From Maduabuchi Nmeribeh, Kano
The Monday morning picketing of the Post Office Road Headquarters of Kano Electricity Distribution Company (KEDCO), by the Nigeria Labor Congress (NLC), has snowballed into war-of-words.
The leadership of NLC, Kano Chapter had stormed KEDCO headquarters Monday morning in response to outcry of workers who alleged poor welfare and over-labour.
The about 1500 KEDCO staff took their plight to Dr. Ado Minjibir-led leadership of Kano NLC.
Minjibir, while addressing journalists at the gate of KEDCO headquarters, said, “we are here to press home the 13 demands of our members. The points of our demands are ,payment of 13-month salaries of 2019 and 2020. We are against selective promotions. The condition of service of KEDCO must be followed strictly henceforth.
“We are here, also, demanding for the remittance of 48-month arrears deducted from members. We will not condone unlawful dismissal of workers on the pretext of low performance.”
The Kano NLC boss, further stated that, “the management of KEDCO is hereby called upon to address these issues urgently; therwise, we want to assure them that this is the beginning. Picketing is one of the constitutional right of Labour Union. If the right thing is not done, we will continue to push pressure to the management until the right thing is done.”
He wondered, “how management wanted its workers to perform, when they were not taken good care of. Their welfare should be taken care of.
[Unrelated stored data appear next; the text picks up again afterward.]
(** X11: a lookup by an id that no source of the response has raises
    [ValueError], and the message ends with the ids of the response, in its
    order, joined by commas (the ids being strings, no two the same). *)
Theorem lookup_of_unknown_id_lists_the_ids
    (callback : json) (get_headers : string -> json)
    (http_get : request -> res json) (json_loads : string -> res json)
    (response : json) (items items' : list json) (ids : list string)
    (s : string) (a b : option string) :
  http_get (weatherdatasource_request callback get_headers) = Ok response ->
  py_iter response = Ok items ->
  mapM (parse_geojson json_loads) items = Ok items' ->
  Forall2 (fun x i => jget x "id" = Ok (JStr i)) items' ids ->
  NoDup ids ->
  ~ In s ids ->
  get_weatherdatasource callback get_headers http_get json_loads (Some s) a b =
    Raise (ValueError
             ("datasource error: source_id is not referencing a valid datasource: "
              ++ String.concat "," ids)).
Proof.
  intros H1 H2 H3 Hids Hnd Hs.
  pose proof (index_by_id_distinct items' ids Hids Hnd [] (fun _ _ => eq_refl)) as Hidx.
  cbn [app] in Hidx.
  rewrite (query_by_id callback get_headers http_get json_loads response items items' _ s a b H1 H2 H3 Hidx).
  rewrite pydict_get_combine_none by exact Hs.
  rewrite join_keys_combine by (now apply Forall2_length in Hids).
  reflexivity.
Qed.

Lemma lookup_of_unknown_id_lists_the_ids_witness :
  get_weatherdatasource JNull example_headers (answer_with example_sources_response)
    example_json_loads (Some "com.example") None None
  = Raise (ValueError
             ("datasource error: source_id is not referencing a valid datasource: "
              ++ "no.met.locationforecast,fi.fmi.observation.station,net.ipmdecisions.metos")).
Proof.
  apply (lookup_of_unknown_id_lists_the_ids JNull example_headers
           (answer_with example_sources_response) example_json_loads
           example_sources_response
           [example_met_source; example_fmi_source; example_metos_source]
           [example_met_source; example_fmi_source_parsed; example_metos_source]
           ["no.met.locationforecast"; "fi.fmi.observation.station";
            "net.ipmdecisions.metos"]
           "com.example" None None).
  - reflexivity.
  - reflexivity.
  - vm_compute. reflexivity.
  - repeat constructor.
  - repeat constructor; simpl; intuition discriminate.
  - simpl. intuition discriminate.
Defined.

(** X12: with no id asked for and both filters given, the result holds,
    under their ids and in the order of the response, exactly the sources
    whose [access_type] and [authentication_type] are the ones asked for
    (the ids being strings, no two the same). A source needs an
    [authentication_type] only if its [access_type] is the one asked for:
    the second filter runs on what the first kept. *)
Theorem filters_select_matching_sources
    (callback : json) (get_headers : string -> json)
    (http_get : request -> res json) (json_loads : string -> res json)
    (response : json) (items items' : list json) (ids : list string) (a b : string) :
  http_get (weatherdatasource_request callback get_headers) = Ok response ->
  py_iter response = Ok items ->
  mapM (parse_geojson json_loads) items = Ok items' ->
  Forall2 (fun x i => jget x "id" = Ok (JStr i)) items' ids ->
  NoDup ids ->
  Forall (fun x => exists v, jget x "access_type" = Ok v) items' ->
  Forall (fun x => attr_is "access_type" a x = true ->
                   exists v, jget x "authentication_type" = Ok v) items' ->
  get_weatherdatasource callback get_headers http_get json_loads None (Some a) (Some b) =
    Ok (AllSources
          (filter (fun kv => attr_is "access_type" a (snd kv)
                             && attr_is "authentication_type" b (snd kv))
             (combine (map JStr ids) items'))).
Proof.
  intros H1 H2 H3 Hids Hnd Ha Hb.
  pose proof (index_by_id_distinct items' ids Hids Hnd [] (fun _ _ => eq_refl)) as Hidx.
  cbn [app] in Hidx.
  unfold get_weatherdatasource.
  rewrite H1. cbn [rbind]. rewrite H2. cbn [rbind]. rewrite H3. cbn [rbind].
  rewrite Hidx. cbn [rbind].
  assert (Hin : forall kv, In kv (combine (map JStr ids) items') -> In (snd kv) items').
  { intros [k v] Hkv. simpl. now apply in_combine_r in Hkv. }
  rewrite select_filter.
  2:{ apply Forall_forall. intros kv Hkv.
      rewrite Forall_forall in Ha. apply Ha. now apply Hin. }
  cbn [rbind]. rewrite select_filter.
  2:{ apply Forall_forall. intros kv Hkv. apply filter_In in Hkv. destruct Hkv as [Hkv Hp].
      rewrite Forall_forall in Hb. apply Hb; [now apply Hin | exact Hp]. }
  cbn [rbind]. rewrite filter_filter. reflexivity.
Qed.

Lemma filters_select_matching_sources_witness :
  get_weatherdatasource JNull example_headers (answer_with example_sources_response)
    example_json_loads None (Some "stations") (Some "NONE")
  = Ok (AllSources [(JStr "fi.fmi.observation.station", example_fmi_source_parsed)]).
Proof.
  apply (filters_select_matching_sources JNull example_headers
           (answer_with example_sources_response) example_json_loads
           example_sources_response
           [example_met_source; example_fmi_source; example_metos_source]
           [example_met_source; example_fmi_source_parsed; example_metos_source]
           ["no.met.locationforecast"; "fi.fmi.observation.station";
            "net.ipmdecisions.metos"]
           "stations" "NONE").
  - reflexivity.
  - reflexivity.
  - vm_compute. reflexivity.
  - repeat constructor.
  - repeat constructor; simpl; intuition discriminate.
  - repeat constructor; eexists; reflexivity.
  - repeat constructor; intros _; eexists; reflexivity.
Defined.

(** X13: whatever [get_weatherdatasource] returns agrees with the query:
    a dict is returned only when no id is asked for, each source in it is
    filed under a key equal to its own ['id'] and passes every filter that
    was given; a single source is returned only for an id that was asked
    for, and that id is its ['id']. *)
Theorem returned_sources_match_the_query
    (callback : json) (get_headers : string -> json)
    (http_get : request -> res json) (json_loads : string -> res json)
    (sid a b : option string) (r : datasources) :
  get_weatherdatasource callback get_headers http_get json_loads sid a b = Ok r ->
  match r with
  | AllSources d =>
      sid = None
      /\ forall k v, In (k, v) d ->
           (exists i, jget v "id" = Ok i /\ key_eqb i k = true)
           /\ (forall x, a = Some x -> attr_is "access_type" x v = true)
           /\ (forall x, b = Some x -> attr_is "authentication_type" x v = true)
  | OneSource v => exists s, sid = Some s /\ jget v "id" = Ok (JStr s)
  end.
Proof.
  intros H. unfold get_weatherdatasource in H.
  apply rbind_ok in H. destruct H as [response [_ H]].
  apply rbind_ok in H. destruct H as [items [_ H]].
  apply rbind_ok in H. destruct H as [items' [_ H]].
  apply rbind_ok in H. destruct H as [sources [Hidx H]].
  pose proof (index_by_id_own_id items' [] sources
                (fun k v (F : In (k, v) []) => match F with end) Hidx) as Hown.
  destruct sid as [s |].
  - destruct (pydict_get (JStr s) sources) as [v |] eqn:Eg.
    + injection H as <-. exists s. split; [reflexivity |].
      destruct (pydict_get_in _ _ _ Eg) as [k [Hin Hk]].
      apply key_eqb_str_l in Hk. subst k.
      destruct (proj1 (Hown _ _ Hin)) as [i [Hi Hik]].
      apply key_eqb_str_r in Hik. now subst i.
    + destruct (join_keys sources); discriminate.
  - apply rbind_ok in H. destruct H as [d1 [Ha H]].
    apply rbind_ok in H. destruct H as [d2 [Hb H]].
    injection H as <-. split; [reflexivity |].
    intros k v Hin.
    assert (Hin1 : In (k, v) d1
                   /\ forall x, b = Some x -> attr_is "authentication_type" x v = true).
    { destruct b as [x |].
      - destruct (select_sound _ _ _ _ Hb (k, v) Hin) as [H1 H2].
        split; [exact H1 |]. intros x' [= <-]. exact H2.
      - injection Hb as <-. split; [exact Hin | discriminate]. }
    destruct Hin1 as [Hin1 Hb'].
    assert (Hin0 : In (k, v) sources
                   /\ forall x, a = Some x -> attr_is "access_type" x v = true).
    { destruct a as [x |].
      - destruct (select_sound _ _ _ _ Ha (k, v) Hin1) as [H1 H2].
        split; [exact H1 |]. intros x' [= <-]. exact H2.
      - injection Ha as <-. split; [exact Hin1 | discriminate]. }
    destruct Hin0 as [Hin0 Ha'].
    split; [exact (proj1 (Hown _ _ Hin0)) |]. split; assumption.
Qed.

Lemma returned_sources_match_the_query_witness :
  @None string = None
  /\ forall k v,
       In (k, v) [(JStr "fi.fmi.observation.station", example_fmi_source_parsed)] ->
       (exists i, jget v "id" = Ok i /\ key_eqb i k = true)
       /\ (forall x, Some "stations" = Some x -> attr_is "access_type" x v = true)
       /\ (forall x, Some "NONE" = Some x -> attr_is "authentication_type" x v = true).
Proof.
  apply (returned_sources_match_the_query JNull example_headers
           (answer_with example_sources_response) example_json_loads
           None (Some "stations") (Some "NONE")
           (AllSources [(JStr "fi.fmi.observation.station", example_fmi_source_parsed)])).
  vm_compute. reflexivity.
Defined.

(** X14: one source without a ['spatial'] entry in the response makes
    every query raise [KeyError], also the lookup of another source: the
    loop of lines 380-383 reads [r['spatial']] of each source before
    anything is looked up. *)
Theorem source_without_spatial_fails_every_query
    (callback : json) (get_headers : string -> json)
    (http_get : request -> res json) (json_loads : string -> res json)
    (response : json) (pre post pre' : list json) (d : list (string * json))
    (sid a b : option string) :
  http_get (weatherdatasource_request callback get_headers) = Ok response ->
  py_iter response = Ok (pre ++ JDict d :: post)%list ->
  mapM (parse_geojson json_loads) pre = Ok pre' ->
  has_key "spatial" d = false ->
  get_weatherdatasource callback get_headers http_get json_loads sid a b = Raise (KeyError (JStr "spatial")).
Proof.
  intros H1 H2 H3 Hk. unfold get_weatherdatasource.
  rewrite H1. cbn [rbind]. rewrite H2. cbn [rbind].
  rewrite mapM_app, H3. cbn [rbind mapM].
  unfold parse_geojson at 1. unfold jget at 1. unfold has_key in Hk.
  destruct (assoc "spatial" d); [discriminate |]. reflexivity.
Qed.

Lemma source_without_spatial_fails_every_query_witness :
  get_weatherdatasource JNull example_headers (answer_with example_broken_response)
    example_json_loads (Some "fi.fmi.observation.station") None None
  = Raise (KeyError (JStr "spatial")).
Proof.
  apply (source_without_spatial_fails_every_query JNull example_headers
           (answer_with example_broken_response) example_json_loads
           example_broken_response [example_met_source] [example_fmi_source]
           [example_met_source] [("id", JStr "com.example")]);
    reflexivity.
Defined.

(** ** Texts the platform sends in place of JSON *)

Lemma jget_jset_same (j : json) (k : string) (x j' : json) :
  jset j k x = Ok j' -> jget j' k = Ok x.
Proof.
  destruct j; try discriminate. intros [= <-]. simpl. now rewrite assoc_dict_set_eq.
Qed.

Lemma jget_jset_other (j : json) (k k' : string) (x j' : json) :
  jset j k x = Ok j' -> k' <> k -> jget j' k' = jget j k'.
Proof.
  destruct j; try discriminate. intros [= <-] Hne. simpl.
  now rewrite assoc_dict_set_neq.
Qed.

(** What lines 381-383 make of one source. *)
Lemma parse_geojson_inv (json_loads : string -> res json) (r v : json) :
  parse_geojson json_loads r = Ok v ->
  (forall k, k <> "spatial" -> jget v k = jget r k)
  /\ exists sp,
       jget r "spatial" = Ok sp
       /\ ((jhas "geoJSON" sp = Ok false /\ v = r)
           \/ (jget sp "geoJSON" = Ok JNull /\ v = r)
           \/ exists g parsed,
                jget sp "geoJSON" = Ok g
                /\ loads json_loads g = Ok parsed
                /\ jpath v ["spatial"; "geoJSON"] = Ok parsed
                /\ forall k, k <> "geoJSON" ->
                     jpath v ["spatial"; k] = jpath r ["spatial"; k]).
Proof.
  intros H. unfold parse_geojson in H.
  apply rbind_ok in H. destruct H as [sp [Hsp H]].
  apply rbind_ok in H. destruct H as [present [Hp H]].
  destruct present.
  - apply rbind_ok in H. destruct H as [sp' [Hsp' H]].
    assert (sp' = sp) by congruence. subst sp'. clear Hsp'.
    apply rbind_ok in H. destruct H as [g [Hg H]].
    destruct (is_none g) eqn:En.
    + injection H as <-. split; [reflexivity |]. exists sp. split; [exact Hsp |].
      right. left. destruct g; try discriminate. now split.
    + apply rbind_ok in H. destruct H as [sp' [Hsp' H]].
      assert (sp' = sp) by congruence. subst sp'. clear Hsp'.
      apply rbind_ok in H. destruct H as [g' [Hg' H]].
      assert (g' = g) by congruence. subst g'. clear Hg'.
      apply rbind_ok in H. destruct H as [parsed [Hl H]].
      apply rbind_ok in H. destruct H as [sp' [Hsp' H]].
      assert (sp' = sp) by congruence. subst sp'. clear Hsp'.
      apply rbind_ok in H. destruct H as [sp2 [Hset H]].
      split.
      * intros k Hk. exact (jget_jset_other _ _ _ _ _ H Hk).
      * exists sp. split; [exact Hsp |]. right. right.
        exists g, parsed. split; [exact Hg |]. split; [exact Hl |].
        unfold jpath. cbn [fold_left rbind].
        rewrite (jget_jset_same _ _ _ _ H), Hsp. cbn [rbind].
        split; [exact (jget_jset_same _ _ _ _ Hset) |].
        intros k Hk. exact (jget_jset_other _ _ _ _ _ Hset Hk).
  - injection H as <-. split; [reflexivity |]. exists sp. split; [exact Hsp |].
    left. now split.
Qed.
We want the management to urgently treat these issues.”
In a swift reaction, the Management of KEDCO said it will not tolerate incompetency and under-performance.
The Management through a Statement by its Head, Corporate Communications, Ibrahim Sani Shawai, said that the company would not tolerate incompetency and under-performance in its franchise.
The Statement added that, “the Management stated this following the stay-at-home notice issued to workers by the Senior Staff Association and Allied Company (SSAEAC) and National Union of Electricity Employees (NUEE) to protest the disengagement of some staff on account of incompetency and under-performance.
“The Management has a performance policy that both unions have agreed to abide as part of the conditions of service and based on this took a decision to engage some staff after series of trainings and grace periods for the affected staff to improve.
“176 staff were found to be performing below the expected level and being a company that believes in due process, we gave the staff three months with proper supervision and mentorship where 70 of them improved leaving 106 staff.
“More training was given with additional three months for the 106 staff to improve. In the cause of engagement, some raised issues of faulty transformers and health challenges which we took into consideration and at the end after several procedural interventions, 32 out of the 176 were found not to be responding as they continuously under-performed in their jobs.
“This is what led to their termination of appointment in line with the condition of service they signed to abide by.
“The policy on performance which was agreed upon by both unions is out to ensure commitment in the interest of the company and the welfare of staff.
“On the issue of 13 months, it’s the bonus we usually pay at the end of the year but due to the financial challenge in the month of January, the Management however agreed to pay the bonus on instalment basis in view of the financial challenge as a result of the service-based tariff.
“On logistics, a lot has been invested by KEDCO on the issue of working tools and logistics and we have packaged more to ensure the smooth running of affairs going forward.
“On the issue of pension deductions raised, there is an existing agreement reached with the same Unions that we would continue to pay current salary and at least a month outstanding until it is cleared and this is already being implemented, yet, the unions brought it as an issue.
“The Management sees the move by both unions as an attempt to gain public sympathy and divert the attention from issues on the ground. If the company must survive competency and performance must be prioritized in line with the policy and condition of service.”